PROBLEM DESCRIPTION:
Quote exactly and only this range of lines in the data below: the line that holds "requests share is" to the line that holds "of text/template it", both included.

START RECORDS FOR PROCESSING

(** The lowest branch of [generateSummary] takes every score that is not
    50 or more, and words it "Fair match". *)
Lemma summary_below_50_says_fair (matchScore : float) :
  (matchScore >=? 85) = false ->
  (matchScore >=? 70) = false ->
  (matchScore >=? 50) = false ->
  prefix "Fair match"
         (generateSummary trustResult compatibilityResult impactResult matchScore) = true.
Proof.
  intros H85 H70 H50.
  unfold generateSummary; cbn zeta.
  rewrite H85, H70, H50.
  unfold push at 1 2. cbn [app]. rewrite !pushIf_cons.
  reflexivity.
Qed.

(** C10 (a poor match is summarised as fair): whenever the computed match
    score is below 30, a candidate gated to 0 included, the recruiter view has
    match level [poor] and recommendation [not-recommended], and yet its
    summary begins with the words "Fair match". *)
Theorem poor_match_summary_says_fair :
  (totalMatchScore r <? 30) = true ->
  RecruiterView.matchLevel (recruiterView r) = poor
  /\ RecruiterView.recommendation (recruiterView r) = not_recommended
  /\ prefix "Fair match" (RecruiterView.summary (recruiterView r)) = true.
Proof.
  intros Hlow.
  unfold r, calculateRecruiterMatchScore in *; cbn zeta in *.
  set (s := calculateWeightedScore _ _ _ _) in *.
  change (totalMatchScore _) with (total s) in Hlow.
  assert (H85 : (total s >=? 85) = false)
    by (apply (below_is_not_above _ 30); [exact Hlow | reflexivity]).
  assert (H70 : (total s >=? 70) = false)
    by (apply (below_is_not_above _ 30); [exact Hlow | reflexivity]).
  assert (H50 : (total s >=? 50) = false)
    by (apply (below_is_not_above _ 30); [exact Hlow | reflexivity]).
  assert (H30 : (total s >=? 30) = false)
    by (apply (below_is_not_above _ 30); [exact Hlow | reflexivity]).
  unfold recruiterView, generateRecruiterView; cbn zeta.
  rewrite H85, H70, H50, H30.
  cbn [RecruiterView.matchLevel RecruiterView.recommendation RecruiterView.summary].
  repeat split.
  apply summary_below_50_says_fair; assumption.
Qed.

(** An array of strings has no property names. *)
Lemma keys_of_strings (xs : list string) : JSON.keys (JSON.strings xs) = [].
Proof.
  unfold JSON.strings. cbn [JSON.keys].
  induction xs as [| x xs IH]; [ reflexivity | exact IH ].
Qed.

(** The property names of a serialized engineer view, whatever it holds. *)
Lemma engineerView_keys (v : EngineerView.t) :
  JSON.keys (engineerViewJSON v)
  = [ "trustScore"; "total"; "isAuthentic"; "confidence"; "components";
      "accountAuthenticity"; "contributionAuthenticity"; "collaborationSignals";
      "antiGamingScore"; "greenFlags"; "redFlags";
      "compatibilityScore"; "total"; "compatibilityLevel"; "signals";
      "technologyStackMatch"; "domainContributionDepth"; "architecturePatternMatch";
      "fileTypeAlignment"; "activityTypeMatch"; "repositoryTypeMatch";
      "reviewDomainExpertise"; "strengths"; "weaknesses";
      "impactScore"; "total"; "components"; "prImpact"; "collaboration"; "longevity";
      "quality"; "signals"; "totalMergedPRs"; "activeRepositories"; "activitySpanMonths";
      "improvementSuggestions" ].
Proof.
  unfold engineerViewJSON.
  cbn [JSON.keys flat_map app].
  rewrite !keys_of_strings. reflexivity.
Qed.

(** What [pushIf] may add to a list. *)
Lemma in_pushIf (b : bool) (s x : string) (xs : list string) :
  In x (pushIf b s xs) -> In x xs \/ x = s.
Proof.
  destruct b; cbn; [ | auto ].
  unfold push. rewrite in_app_iff. cbn. intuition.
Qed.

Lemma length_pushIf (b : bool) (s : string) (xs : list string) :
  (List.length (pushIf b s xs) <= S (List.length xs))%nat.
Proof.
  destruct b; cbn; [ | lia ].
  unfold push. rewrite length_app. cbn. lia.
Qed.
(** [dstore_send_cluster_snapshot_to_target_idx(node_idx)]: the registry
    as PROPAGATE_ADD lines, then the leader with the term written as 0. *)
Definition dstore_send_cluster_snapshot_to_target_idx (w : world)
    (node_idx : nat) : world :=
  if node_count (cluster w) <=? Z.of_nat node_idx then w
  else
    match client_at w node_idx with
    | None => w
    | Some cl =>
        if negb (is_connected cl =? 1) then w
        else
          let w1 :=
            fold_left
              (fun w j =>
                 if id (node_at w j) =? -1 then w
                 else tcp_client_send w node_idx (client_at w node_idx)
                        (propagate_add_message (node_at w j)))
              (node_indices w) w in
          let leader_id := dstore_get_current_leader w1 in
          let term := 0 in
          if leader_id >=? 0
          then tcp_client_send w1 node_idx (client_at w1 node_idx)
                 (leader_message term leader_id)
          else w1
    end.

(** [dstore_handle_propagated_add(command)] *)
Definition dstore_handle_propagated_add (w : world) (command : string)
    : Z * world :=
  let params := string_drop 13 command in
  let '(t1, s1) := next_token " " params in
  let '(t2, s2) := next_token " " s1 in
  let '(t3, s3) := next_token " " s2 in
  let '(t4, s4) := next_token " " s3 in
  let '(t5, _) := next_token " " s4 in
  let node_id := match t1 with Some t => atoi t | None => -1 end in
  let nm := match t2 with Some t => strncpy t 63 | None => EmptyString end in
  let ipa := match t3 with Some t => strncpy t 15 | None => EmptyString end in
  let rport := match t4 with Some t => u16_wrap (atoi t) | None => 0 end in
  let dport := match t5 with Some t => u16_wrap (atoi t) | None => 0 end in
  if (node_id >=? 0) && (0 <? strlen nm) && (0 <? strlen ipa)
     && (0 <? rport) && (0 <? dport)
  then
    let '(ret, c) :=
      cluster_add_node (cluster_initialized w) (clock w) (cluster w)
                       node_id (Some nm) (Some ipa) rport dport in
    if ret =? 0 then (0, set_cluster w c) else (-1, set_cluster w c)
  else (-1, w).
(* ===== verification/Prelude.v ===== *)
(** * FGOTHS: a verification library

    FGOTHS is a Go framework for HTTP services: a runtime (src/pkg/runtime) with a
    router, a reverse proxy, authentication, metrics, registries and a control plane for
    releases, and a command line (src/internal) that generates projects, keeps their
    copy of the runtime up to date, and builds and watches them.  This library
    translates that code into Rocq definitions, by file and function, and proves what
    makes each part correct.  Definitions keep the names of the source.

    ** How the program is put together, and which file models which part

    _Foundations._  [Prelude] (this file): errors as their text, 64-bit integers that
    wrap, times and durations in nanoseconds, binary64 numbers, shared lemmas and
    tactics.  [GoStrings], [Unicode]: package strings on bytes and on runes.  [Paths]:
    the path functions of router.go and proxy.go.  [Base64]: encoding/base64.  [Http]: a
    request, and a response as the calls a handler makes on its [ResponseWriter].
    [Filepath], [ProjectFs]: path/filepath and a tree of files and directories whose
    calls may fail or stop half way; [Os]: the flat files of the stores, likewise.

    _Serving a request._  [RoutePattern], [Router]: router.go, patterns, their index,
    registration, selection and dispatch.  [Server]: server.go and health.go, the
    middleware around the router, mounting, hooks and shutdown, readiness and alerts.
    [RequestID] (requestid.go), [Auth] (auth.go, identity.go, audit.go), [Tenant]
    (tenant.go), [Secrets] (secrets.go), [Metrics] and [MetricsJson] (metrics.go and the
    alert thresholds of health.go), [Tls] (tls.go), [Otel] (otel.go): the middlewares.  All state that
    requests share is passed along explicitly; a lock's critical section is one step.

    _Proxying it._  proxy.go: [CircuitBreaker], [RateLimiter] (a token bucket on
    binary64), [RetryTransport], [Failover] (the response writer that withholds a
    failing answer) and [Proxy], which puts them together.

    _Deciding where it goes._  [Registry]: config_registry.go, upstream.go, region.go and
    tenant_registry.go, the registry of routes, upstreams and policies; [Rollout]:
    rollout.go.

    _Releasing._  [Governance] (artifacts.go and the gates and plans of governance.go),
    [Ledger] and [Workflow] (its ledger, stores, workflows and event log),
    [PolicyVersioning] (policy_versioning.go), [SqliteStore] (sqlite_store.go), and
    [ControlPlane] (controlplane.go), the API over all of them, from the mux and the
    bearer token to every handler; [Serving] (cli/controlplane.go, reuseport_*.go), the
    process that serves it until a signal.

    _Making projects._  [Config] (internal/config and the flags of cli/init.go),
    [Generator] and [GeneratorSpec] (internal/generator/generator.go: the code, and the
    tree it has to produce), [Template], [CrudTemplates], [Crud] (cli/crud.go: the part
    of text/template it uses, its templates, its generation), [Upgrade] (cli/upgrade.go,
    upgrade_baseline.go), [UpgradeLive] (that it runs to its end), [Lifecycle] (a project
    from its generation to its upgrade), [SyncTemplates] (cli/sync_templates.go), [Migrations]
    (migrations.go of the generated projects).

    _The projects that are made._  [Assets]: cmd/assetmanifest, internal/assets and the
    static handler, from the hash of a file to its cache header.  [DemoApps]: the two
    examples, webapp-demo (main.go, handlers, middleware, internal/health and database)
    and api-demo (main.go, internal/metrics and openapi), on [Server].

    _Developing them._  [Hmr] (runtime/hmr: the hub, its event stream, the wire format,
    the browser's dispatch), [Browser] (the script of hmr/client.go: its table reader, what a
    message does to a page, its connection), [HmrServer] and [HmrHub] (hmr_server.go),
    [DevFiles], [DevLoop] and [DevMain] (cmd/dev/main.go of the generated projects), [GenerateWatch]
    and [GenerateLoop] (cli/generate.go), [Build] (cli/build.go, version.go), [RouteList] and
    [RouteTable] (cli/routes.go), [Cli] (cli/root.go, controlplane.go, sqlite_stores.go,
    sqlite_stubs.go), [Flags] (the flag package and the arguments of each command),
    [Terminal] (cli/ux.go and what the commands print).

    ** Conventions

    A method is a function from the state to the new state and its results; a nil
    receiver is [None].  A panic is [None] where the code can panic.  What the code reads
    from its surroundings (clock, random numbers, the order in which a map is ranged
    over, answers of the network) is an argument, so that every theorem holds for all of
    it.  A failing call is an outcome in a plan that the state carries ([io] in [Os],
    [faults] in [ProjectFs]) or an argument of the step ([Migrations], [DevLoop],
    [GenerateLoop]).  Concurrent code is a transition system: a step is a critical
    section, a channel operation or a callback, and a schedule is a list of steps, over
    all of which invariants are proved by induction ([Hmr], [DevLoop], [GenerateLoop],
    [Migrations]).

    Interfaces between components are type classes: [DeploymentStore] (with its laws
    [DurableStore], which the file store and SQLite discharge) and [PolicyVersionStore],
    against which the ledger, the versioner and the control plane are proved.
    Third-party code is a parameter with the laws the source relies on: [Flatbuffers]
    with [FlatbuffersLaws] in [Hmr], [Sqlite] with [SqliteLaws] in [SqliteStore], both
    with an instance that satisfies them; SHA-256, JWT and JSON decoding, url.Parse, gofmt and the merge
    of three texts are plain parameters.

    ** What is proved

    - Refinement of a specification: route selection chooses by the specified order
      ([Router]); the ledger is a log of valid releases ([Ledger]); tenant quotas count
      the accepted requests ([Tenant]); workflows follow their state machine
      ([Workflow]); the hub delivers what a queue with losses does, in order ([Hmr]);
      generation produces the tree of the configuration ([GeneratorSpec]); the script in the
      browser does what the dispatch rule gives for the hub's events ([Browser]); the counter
      of the example is a number behind a lock ([DemoApps]).
    - Composition: a generated project is upgraded without a conflict ([Lifecycle]); an edit of
      a view reaches, from the watcher through the endpoint and the hub, exactly the tabs that
      show it ([HmrHub]); a rebuilt server is told from the one before it ([DevMain]); the
      manifest, the addresses and the cache headers of static files agree ([Assets]).
    - Safety: no request without the admin token changes or learns anything, no invalid
      token reaches a handler, releases are approved exactly by enough distinct actors,
      nothing of a project is lost by an upgrade, by generation or by CRUD, an unhealthy
      upstream is not resolved, no migration runs twice however many programs start.
    - Invariants of the registry, the control plane, the policy history, the hub, the
      development loop and watch mode, over every sequence of operations.
    - Round trips: path parameters, the event stream, the stores over a restart,
      configuration lists, decimal numbers.
    - Errors: what each failure leaves behind, for the upgrade's commit, the SQLite
      transaction, generation, shutdown, TLS files.
    - Termination and liveness: retries are bounded, the breaker recovers, the
      development loop and watch mode come to rest having handled the last change,
      migration completes and resumes, an upgrade in which no call fails ends with every
      file at the new release ([UpgradeLive]).
    - Bounds: the burst of the rate limiter on binary64, queue and window sizes.

    Theorems that show the code to do something other than it means to stand next to the
    definitions they are about, in the same files.

    ** Bounds and fuel

    [RateLimiter] decides its burst theorem by computation for the capacities up to
    [capacities_checked] (300), the only theorem with such a limit; [Metrics] keeps the
    1000 outcomes of the code, [Hmr] its channel of [chan_cap] (8) and its replay.  Fuel
    stands where a loop consumes a string or a tree: [close_at] ([DevFiles]) gets the length
    of the page, enough by [rounds_all_le], and [replace_from] ([Crud]) that of the text, of
    which each round consumes a character; [Apply] ([Migrations]) is shown to return within
    two steps a file and two more.

    ** Not modelled

    The copies of the runtime, the watcher and the counter in examples/ and benchmarks/ (the
    code is the same); the load generators and servers of benchmarks/, which measure; the
    views that templ generates; the embedded template texts and upgrade baselines, which are
    data the theorems quantify over; the single lines that commands print about their
    progress; running programs, fsnotify, signals and the browser, which appear as outcomes
    of steps and as parameters.  Go's memory model is not modelled: data races are outside
    the scope of the critical sections. *)

From Stdlib Require Import ZArith Lia.
From Stdlib Require Export Ascii.
From Stdlib.Floats Require Import SpecFloat.
From stdpp Require Export base numbers list gmap strings sorting.
(* ===== verification/Proxy.v ===== *)
(** * The reverse proxy

    Models [Proxy] of src/pkg/runtime/proxy.go: its configuration methods, the
    request rewriting of its director, the cached health check, and [ServeHTTP]
    with its gates (rate limiter, circuit breaker, health) and its failover.
    What the network answers and what the clock reads are arguments; parsing a
    target URL ([url.Parse]) is the parameter [parse_url]. *)

From S2P Require Import Prelude GoStrings Paths Http RequestID.
From S2P Require CircuitBreaker RateLimiter.
From S2P Require Import RetryTransport Failover.

Record url := Url { scheme : string; url_authority : string; url_base : string }.

Inductive base_transport :=
  | Pooled
  | WithTimeouts (timeout : duration)
  | Upstream (certificate roots : option string)  (* as [WithUpstreamTLS] makes it *)
  | DefaultTransport.
Record transport := Transport {
  base : option base_transport;
  retry : option (nat * duration);
}.

(** The observers called on every response, in order. *)
Inductive observer_kind :=
  | UserObserver (name : string)
  | LogObserver
  | MetricsObserver.

Record Proxy := mkProxy {
  rp_transport : transport;
  targetURL : url;
  director : bool;
  stripPrefix : string;
  targetPathPrefix : string;
  rewriteFrom : string;
  rewriteTo : string;
  extra_headers : gmap string (list string);
  timeout : duration;
  observer : list observer_kind;
  circuitBreaker : option CircuitBreaker.proxyCircuitBreaker;
  rateLimiter : option RateLimiter.proxyRateLimiter;
  retryAttempts : Z;
  retryDelay : duration;
  healthCheckPath : string;
  healthCheckInterval : duration;
  healthCheckTimeout : duration;
  failoverProxy : option url;
  healthy : bool;
  lastHealthCheck : time;
}.

Section Build.
Context (parse_url : string → result url).

Definition NewProxy (target : string) : result Proxy :=
  if decide (target = "") then Err "target url is required" else
  try u := parse_url target in
  if decide (scheme u = "" ∨ url_authority u = "")
  then Err "target must be a full URL such as http://localhost:8081"
  else Ok (mkProxy (Transport (Some Pooled) None) u false "" "" "" "" ∅ 0 [] None None
             0 0 "" 0 0 None false time_zero).

Definition WithFailover (p : option Proxy) (target : string) : option Proxy :=
  on_recv p None (λ q,
    if decide (target = "") then p else
    match NewProxy target with
    | Err _ => p
    | Ok fallback =>
        Some (mkProxy (rp_transport q) (targetURL q) (director q) (stripPrefix q)
          (targetPathPrefix q) (rewriteFrom q) (rewriteTo q) (extra_headers q) (timeout q)
          (observer q) (circuitBreaker q) (rateLimiter q) (retryAttempts q) (retryDelay q)
          (healthCheckPath q) (healthCheckInterval q) (healthCheckTimeout q)
          (Some (targetURL fallback)) (healthy q) (lastHealthCheck q))
    end).
End Build.

(** The path prefix as the configuration stores it: the root is no prefix. *)
Definition stored_prefix (prefix : string) : string :=
  let q := normalizePath prefix in if decide (q = "/") then "" else q.

(** Replace the rewriting rules; [applyDirector] installs the director. *)
Definition with_paths (q : Proxy) (strip tpp from to : string)
    (hs : gmap string (list string)) : Proxy :=
  mkProxy (rp_transport q) (targetURL q) true strip tpp from to hs (timeout q)
    (observer q) (circuitBreaker q) (rateLimiter q) (retryAttempts q) (retryDelay q)
    (healthCheckPath q) (healthCheckInterval q) (healthCheckTimeout q)
    (failoverProxy q) (healthy q) (lastHealthCheck q).
Definition WithPathPrefix (p : option Proxy) (prefix : string) : option Proxy :=
  on_recv p None (λ q, Some (with_paths q (stripPrefix q) (stored_prefix prefix)
                               (rewriteFrom q) (rewriteTo q) (extra_headers q))).
Definition WithStripPrefix (p : option Proxy) (prefix : string) : option Proxy :=
  on_recv p None (λ q, Some (with_paths q (stored_prefix prefix) (targetPathPrefix q)
                               (rewriteFrom q) (rewriteTo q) (extra_headers q))).
Definition WithRewrite (p : option Proxy) (from to : string) : option Proxy :=
  on_recv p None (λ q, Some (with_paths q (stripPrefix q) (targetPathPrefix q)
                               (stored_prefix from) (stored_prefix to) (extra_headers q))).
Definition WithHeader (p : option Proxy) (key value : string) : option Proxy :=
  on_recv p None (λ q, Some (with_paths q (stripPrefix q) (targetPathPrefix q)
                               (rewriteFrom q) (rewriteTo q)
                               (header_set (extra_headers q) key value))).

(** Replace transport, timeout and retry settings. *)
Definition with_transport (q : Proxy) (t : transport) (tmo : duration) (n : Z)
    (d : duration) : Proxy :=
  mkProxy t (targetURL q) (director q) (stripPrefix q) (targetPathPrefix q)
    (rewriteFrom q) (rewriteTo q) (extra_headers q) tmo (observer q) (circuitBreaker q)
    (rateLimiter q) n d (healthCheckPath q) (healthCheckInterval q) (healthCheckTimeout q)
    (failoverProxy q) (healthy q) (lastHealthCheck q).
Definition WithRetry (p : option Proxy) (attempts : Z) (delay : duration) : option Proxy :=
  on_recv p None (λ q,
    let b := match base (rp_transport q) with None => DefaultTransport | Some b => b end in
    let t := if (attempts <=? 0)%Z then Transport (Some b) None
             else Transport (Some b) (Some (Z.to_nat attempts, delay)) in
    Some (with_transport q t (timeout q) attempts delay)).
Definition WithTimeout (p : option Proxy) (tmo : duration) : option Proxy :=
  on_recv p None (λ q,
    let t :=
      if (0 <? tmo)%Z then
        if (0 <? retryAttempts q)%Z
        then Transport (Some (WithTimeouts tmo)) (Some (Z.to_nat (retryAttempts q), retryDelay q))
        else Transport (Some (WithTimeouts tmo)) None
      else rp_transport q in
    Some (with_transport q t tmo (retryAttempts q) (retryDelay q))).

(** Replace the observers and the two limiting devices. *)
Definition with_devices (q : Proxy) (obs : list observer_kind)
    (cb : option CircuitBreaker.proxyCircuitBreaker) (rl : option RateLimiter.proxyRateLimiter)
    : Proxy :=
  mkProxy (rp_transport q) (targetURL q) (director q) (stripPrefix q)
    (targetPathPrefix q) (rewriteFrom q) (rewriteTo q) (extra_headers q) (timeout q)
    obs cb rl (retryAttempts q) (retryDelay q)
    (healthCheckPath q) (healthCheckInterval q) (healthCheckTimeout q)
    (failoverProxy q) (healthy q) (lastHealthCheck q).
Definition WithObserver (p : option Proxy) (o : option string) : option Proxy :=
  on_recv p None (λ q, Some (with_devices q (match o with Some n => [UserObserver n] | None => [] end)
                               (circuitBreaker q) (rateLimiter q))).
Definition WithLogger (p : option Proxy) : option Proxy :=
  on_recv p None (λ q, Some (with_devices q (observer q ++ [LogObserver])
                               (circuitBreaker q) (rateLimiter q))).
Definition WithMetrics (p : option Proxy) : option Proxy :=
  on_recv p None (λ q, Some (with_devices q (observer q ++ [MetricsObserver])
                               (circuitBreaker q) (rateLimiter q))).
Definition WithRateLimit (now : time) (p : option Proxy) (rps burst : Z) : option Proxy :=
  on_recv p None (λ q, Some (with_devices q (observer q) (circuitBreaker q)
                               (RateLimiter.newProxyRateLimiter now rps burst))).
Definition WithCircuitBreaker (p : option Proxy) (threshold : Z) (window openFor : duration)
    : option Proxy :=
  on_recv p None (λ q, Some (with_devices q (observer q)
                               (CircuitBreaker.newProxyCircuitBreaker threshold window openFor)
                               (rateLimiter q))).
(* ===== verification/MetricsJson.v ===== *)
(** * The snapshot as JSON

    Models [MetricsSnapshot.MarshalJSON] of src/pkg/runtime/metrics.go, the document that the
    metrics endpoint of Server.v answers with.  encoding/json writes the fields of a struct in
    their order and the members of a map in the order of the texts of their keys; how it
    quotes a text is a parameter. *)

From stdpp Require Import strings gmap pretty.
From S2P Require Import Prelude GoStrings Metrics.

Section Json.
Context (json_string : string → string).
Definition member (kv : string * string) : string := json_string kv.1 +:+ ":" +:+ kv.2.
Definition json_object (members : list (string * string)) : string := "{" +:+ join (member <$> members) "," +:+ "}".
Definition key_le (a b : string * string) : Prop := String.le a.1 b.1.
#[local] Instance key_le_dec : RelDecision key_le.
Proof using. intros a b. unfold key_le. apply _. Defined.
(** The members of a map, by the text of the key. *)
Definition json_members {K} `{Countable K} (text : K → string) (m : gmap K Z) : list (string * string) :=
  merge_sort key_le ((λ kv, (text kv.1, itoa kv.2)) <$> map_to_list m).
Definition MarshalJSON (s : MetricsSnapshot) : string :=
  json_object
    [("total_requests", itoa (TotalRequests s)); ("total_errors", itoa (TotalErrors s));
     ("total_latency", itoa (TotalLatency s)); ("avg_latency", itoa (AvgLatency s));
     ("by_method", json_object (json_members id (ByMethod s))); ("by_route", json_object (json_members id (ByRoute s)));
     ("by_status", json_object (json_members itoa (ByStatus s)));
     ("by_route_latency", json_object (json_members id (ByRouteLatency s)))].

Lemma json_members_elem {K} `{Countable K} (text : K → string) (m : gmap K Z) t v :
  (t, v) ∈ json_members text m ↔ ∃ k n, m !! k = Some n ∧ t = text k ∧ v = itoa n.
Proof using.
  unfold json_members. rewrite merge_sort_Permutation, list_elem_of_fmap. split.
  - intros ([k n] & [= -> ->] & Hk%elem_of_map_to_list). eauto.
  - intros (k & n & Hk & -> & ->). exists (k, n). split; [done|]. by apply elem_of_map_to_list.
Qed.
Lemma json_members_sorted {K} `{Countable K} (text : K → string) (m : gmap K Z) : StronglySorted key_le (json_members text m).
Proof using.
  apply StronglySorted_merge_sort.
  - intros a b c. unfold key_le. apply transitivity.
  - intros a b. unfold key_le. apply String.le_total.
Qed.
Lemma json_members_keys {K} `{Countable K} (text : K → string) (m : gmap K Z) : Inj eq eq text → NoDup (json_members text m).*1.
Proof using.
  intros Hi. unfold json_members. rewrite merge_sort_Permutation.
  rewrite <- list_fmap_compose. change (NoDup ((text ∘ fst) <$> map_to_list m)). rewrite list_fmap_compose.
  apply NoDup_fmap_2; [done|]. apply NoDup_fst_map_to_list.
Qed.

(** The document has one member for every counter of the snapshot and no other, each key once, in the order of the
    texts: two snapshots with the same counters are the same bytes, statuses are ordered as texts (1000 before 200),
    and a collector that has recorded nothing gives four empty objects, not null. *)
Theorem snapshot_json_exact (s : MetricsSnapshot) :
  (∀ t v, (t, v) ∈ json_members itoa (ByStatus s) ↔ ∃ code n, ByStatus s !! code = Some n ∧ t = itoa code ∧ v = itoa n)
  ∧ (∀ t v, (t, v) ∈ json_members id (ByRoute s) ↔ ∃ route n, ByRoute s !! route = Some n ∧ t = route ∧ v = itoa n)
  ∧ StronglySorted key_le (json_members itoa (ByStatus s)) ∧ NoDup (json_members itoa (ByStatus s)).*1
  ∧ StronglySorted key_le (json_members id (ByRoute s)) ∧ NoDup (json_members id (ByRoute s)).*1
  ∧ MarshalJSON (Snapshot (Some NewMetrics)).1
    = json_object [("total_requests", "0"); ("total_errors", "0"); ("total_latency", "0"); ("avg_latency", "0");
        ("by_method", "{}"); ("by_route", "{}"); ("by_status", "{}"); ("by_route_latency", "{}")].
Proof using.
  split_and!; [intros; apply json_members_elem..|apply json_members_sorted|apply json_members_keys|apply json_members_sorted| |done].
  - intros a b. unfold itoa. apply (inj pretty).
  - apply json_members_keys. by intros a b.
Qed.
End Json.

Example json_status_order : MarshalJSON quote (Snapshot_ 2 0 5 2 ∅ ∅ {[ 200%Z := 1%Z; 1000%Z := 1%Z ]} ∅ ∅)
  = "{" +:+ quote "total_requests" +:+ ":2," +:+ quote "total_errors" +:+ ":0," +:+ quote "total_latency" +:+ ":5," +:+ quote "avg_latency" +:+ ":2,"
    +:+ quote "by_method" +:+ ":{}," +:+ quote "by_route" +:+ ":{}," +:+ quote "by_status" +:+ ":{" +:+ quote "1000" +:+ ":1," +:+ quote "200" +:+ ":1}," 
    +:+ quote "by_route_latency" +:+ ":{}}".
Proof. vm_compute. reflexivity. Qed.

END RECORDS FOR PROCESSING

EXERCISE OUTPUT:
    requests share is passed along explicitly; a lock's critical section is one step.

    _Proxying it._  proxy.go: [CircuitBreaker], [RateLimiter] (a token bucket on
    binary64), [RetryTransport], [Failover] (the response writer that withholds a
    failing answer) and [Proxy], which puts them together.

    _Deciding where it goes._  [Registry]: config_registry.go, upstream.go, region.go and
    tenant_registry.go, the registry of routes, upstreams and policies; [Rollout]:
    rollout.go.

    _Releasing._  [Governance] (artifacts.go and the gates and plans of governance.go),
    [Ledger] and [Workflow] (its ledger, stores, workflows and event log),
    [PolicyVersioning] (policy_versioning.go), [SqliteStore] (sqlite_store.go), and
    [ControlPlane] (controlplane.go), the API over all of them, from the mux and the
    bearer token to every handler; [Serving] (cli/controlplane.go, reuseport_*.go), the
    process that serves it until a signal.

    _Making projects._  [Config] (internal/config and the flags of cli/init.go),
    [Generator] and [GeneratorSpec] (internal/generator/generator.go: the code, and the
    tree it has to produce), [Template], [CrudTemplates], [Crud] (cli/crud.go: the part
    of text/template it uses, its templates, its generation), [Upgrade] (cli/upgrade.go,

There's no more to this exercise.